Los recuerdos desagradables que hacen revivir un momento amargo de la vida podría ser suprimidos por el cerebro, si se le enseña a hacerlo.
Un grupo de expertos en la neurociencia de la Universidad de Colorado, Estados Unidos, descubrió el mecanismo mediante el cual el cerebro humano es capaz de “borrar” un recuerdo.
El hallazgo podría servir de base para desarrollar una terapia para quienes padecen trastornos debido a recuerdos que los perturba, como es el caso del estrés postraumático o algunas fobias, según señalan Brendan Depue, Tim Curran y Marie Banich en el estudio que publican hoy en la revista Science .
Además, el descubrimiento pone fin a una discusión de más de un siglo en el campo de la psicología: si el cerebro es capaz de suprimir recuerdos o no. El veredicto es un rotundo sí.
El experimento. Para realizar la prueba, el equipo liderado por Depue tomó a un grupo de voluntarios a los que les mostró 40 pares de imágenes.
La primera fotografía mostraba un retrato humano con una carga emocional neutra, mientras que la segunda imagen era desagradable, como por ejemplo un accidente, una silla eléctrica, la escena de un crimen o un soldado herido.

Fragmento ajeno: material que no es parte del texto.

Lemma step_logs_in_pushes (c : Container) (e : Event) :
  cell_wf c →
  Forall (λ o, obs_log o `sublist_of` state_pushes c) (state_observers c) →
  Forall (λ o, obs_log o `sublist_of` state_pushes (step c e))
    (state_observers (step c e)).
Proof.
  intros Hcell Hlogs.
  destruct (step_observers_follow c e) as (gs & extra & Ho & Hp).
  assert (Forall (λ o, obs_log o `sublist_of` state_pushes (step c e))
            ((λ o, foldl observer_signal o gs) <$> state_observers c)) as Hold.
  { apply Forall_fmap. eapply Forall_impl; [exact Hlogs|]. intros o Hsub. simpl.
    destruct (observer_signals_log gs o) as (l & -> & Hl). rewrite Hp.
    by apply sublist_app. }
  assert ((∃ k, e = ESubscribe k) ∨ (∀ k, e ≠ ESubscribe k)) as [[k ->]|Hns]
    by (destruct e; eauto).
  - simpl. unfold subscribe. simpl. apply Forall_app. split; [done|].
    apply Forall_singleton. destruct (state_value c) as [s|] eqn:Hv.
    + rewrite observer_next_first by done. simpl.
      apply singleton_sublist_l, last_Some_elem_of. by rewrite <- Hcell.
    + rewrite observer_next_null. apply sublist_nil_l.
  - destruct (step_told c e Hns) as [gs' [Ho' Hp']].
    rewrite Ho', app_nil_r. apply Forall_fmap.
    eapply Forall_impl; [exact Hlogs|]. intros o Hsub. simpl.
    destruct (observer_signals_log gs' o) as (l & -> & Hl). rewrite Hp'.
    by apply sublist_app.
Qed.

Lemma run_logs_in_pushes (es : list Event) :
  Forall (λ o, obs_log o `sublist_of` state_pushes (run es new_container))
    (state_observers (run es new_container)).
Proof.
  induction es as [|e es IH] using rev_ind; [constructor|].
  rewrite run_snoc. apply step_logs_in_pushes; [apply run_cell_wf | done].
Qed.

(** X3: in every reachable container [snapshot] is the state pushed last,
    and what a subscription has received so far are states picked from the
    pushes in push order, each pushed state at most once: nothing is
    invented, reordered or duplicated. *)
Theorem emissions_follow_pushes (es : list Event) (i : nat) (o : Observer) :
  state_observers (run es new_container) !! i = Some o →
  state_value (run es new_container) = last (state_pushes (run es new_container))
  ∧ ∃ l, l `sublist_of` state_pushes (run es new_container)
      ∧ received o = emission (obs_kind o) <$> l.
Proof.
  intros Ho. split; [apply run_cell_wf|]. exists (obs_log o). split; [|done].
  exact (Forall_lookup_1 _ _ _ _ (run_logs_in_pushes es) Ho).
Qed.

(** ** Subscribers are up to date *)

Lemma observer_current_closed cur (o : Observer) :
  obs_closed o = true → observer_current cur o.
Proof. intros Hc Hlive. congruence. Qed.

Lemma observer_next_current s (o : Observer) :
  observer_current (Some s) (observer_next (Some s) o).
Proof.
  destruct (observer_next_cases s o)
    as [[Hc ->]|[(_ & _ & ->)|(_ & p & _ & Hcmp & ->)]].
  - by apply observer_current_closed.
  - intros _ s' [= <-]. exists s. eauto.
  - intros _ s' [= <-]. exists p. eauto.
Qed.

Lemma observer_signals_current (gs : list Signal) (o : Observer)
    (cur : option State) :
  observer_current cur o →
  observer_current (from_option Some cur (last (signal_states gs)))
    (foldl observer_signal o gs).
Proof.
  revert o cur. induction gs as [|g gs IH]; intros o cur Hcur; [done|].
  destruct g as [s|]; simpl.
  - rewrite last_cons.
    specialize (IH (observer_next (Some s) o) (Some s)
                  (observer_next_current s o)).
    by destruct (last (signal_states gs)).
  - apply IH. by apply observer_current_closed.
Qed.

Lemma step_observers_current (c : Container) (e : Event) :
  cell_wf c →
  Forall (observer_current (state_value c)) (state_observers c) →
  Forall (observer_current (state_value (step c e))) (state_observers (step c e)).
Proof.
  intros Hcell Hcur.
  pose proof (step_cell_wf c e Hcell) as Hcell'.
  assert ((∃ k, e = ESubscribe k) ∨ (∀ k, e ≠ ESubscribe k)) as [[k ->]|Hns]
    by (destruct e; eauto).
  - simpl. unfold subscribe. simpl. apply Forall_app. split; [done|].
    apply Forall_singleton. destruct (state_value c) as [s|] eqn:Hv.
    + apply observer_next_current.
    + intros _ s Hs. done.
  - destruct (step_told c e Hns) as [gs [Ho Hp]].
    rewrite Ho, app_nil_r. apply Forall_fmap.
    eapply Forall_impl; [exact Hcur|]. intros o Ho'. simpl.
    unfold cell_wf in Hcell'. rewrite Hcell', Hp, last_app.
    unfold cell_wf in Hcell. rewrite <- Hcell.
    pose proof (observer_signals_current gs o (state_value c) Ho') as H.
    by destruct (last (signal_states gs)).
Qed.

Lemma run_observers_current (es : list Event) :
  Forall (observer_current (state_value (run es new_container)))
    (state_observers (run es new_container)).
Proof.
  induction es as [|e es IH] using rev_ind; [constructor|].
  rewrite run_snoc. apply step_observers_current; [apply run_cell_wf | done].
Qed.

Tras el aprendizaje, los voluntarios pasaron a la fase de recordar o suprimir lo experimentado.
La prueba consistió en mostrar solo la fotografía del rostro que transmite una carga emocional neutra.
A la mitad del grupo se le pidió que tratara de recordar la imagen desagradable que se le había mostrado antes junto a esa, a la otra mitad se le pidió tratar de no pensar en la imagen perturbadora.
Con ayuda de una imagen por resonancia magnética (MRI, por sus siglas en inglés) los investigadores siguieron paso a paso qué zonas del cerebro se activaban durante el proceso de recolección o o de supresión del recuerdo.
Recuerdo y emoción. Con el experimento, el equipo de Depue pudo hallar que en el córtex prefrontal del cerebro, considerado como la zona de control de los pensamientos, está el centro que permite suprimir un recuerdo.
El equipo observó en las resonancias magnéticas que dos puntos del córtex prefrontal se activaban a la hora de impedir que un recuerdo aflorara.
Luego, como una reacción en cadena, la activación de esos puntos en el córtex prefrontal llevaba a la supresión de actividad en otros puntos del cerebro encargados de recuperar el recuerdo y revivir las emociones vinculadas a él.
Específicamente, se suprimía actividad en el córtex visual (que recabaría la imagen desagradable en cuestión), al igual que zonas en el hipocampo y la amígdala cerebral (sitios que controlan la recolección del recuerdo y los sentimientos que produce).
“Hemos mostrado en este estudio que los individuos tienen la capacidad de aprender a suprimir, en forma selectiva, los malos recuerdos de su memoria”, comentó Depue.
“Esperamos que este descubrimiento, así como investigaciones futuras, generarán nuevos enfoques terapéuticos y nuevos medicamentos que permitan tratar un conjunto de problemas emocionales”, concluyó.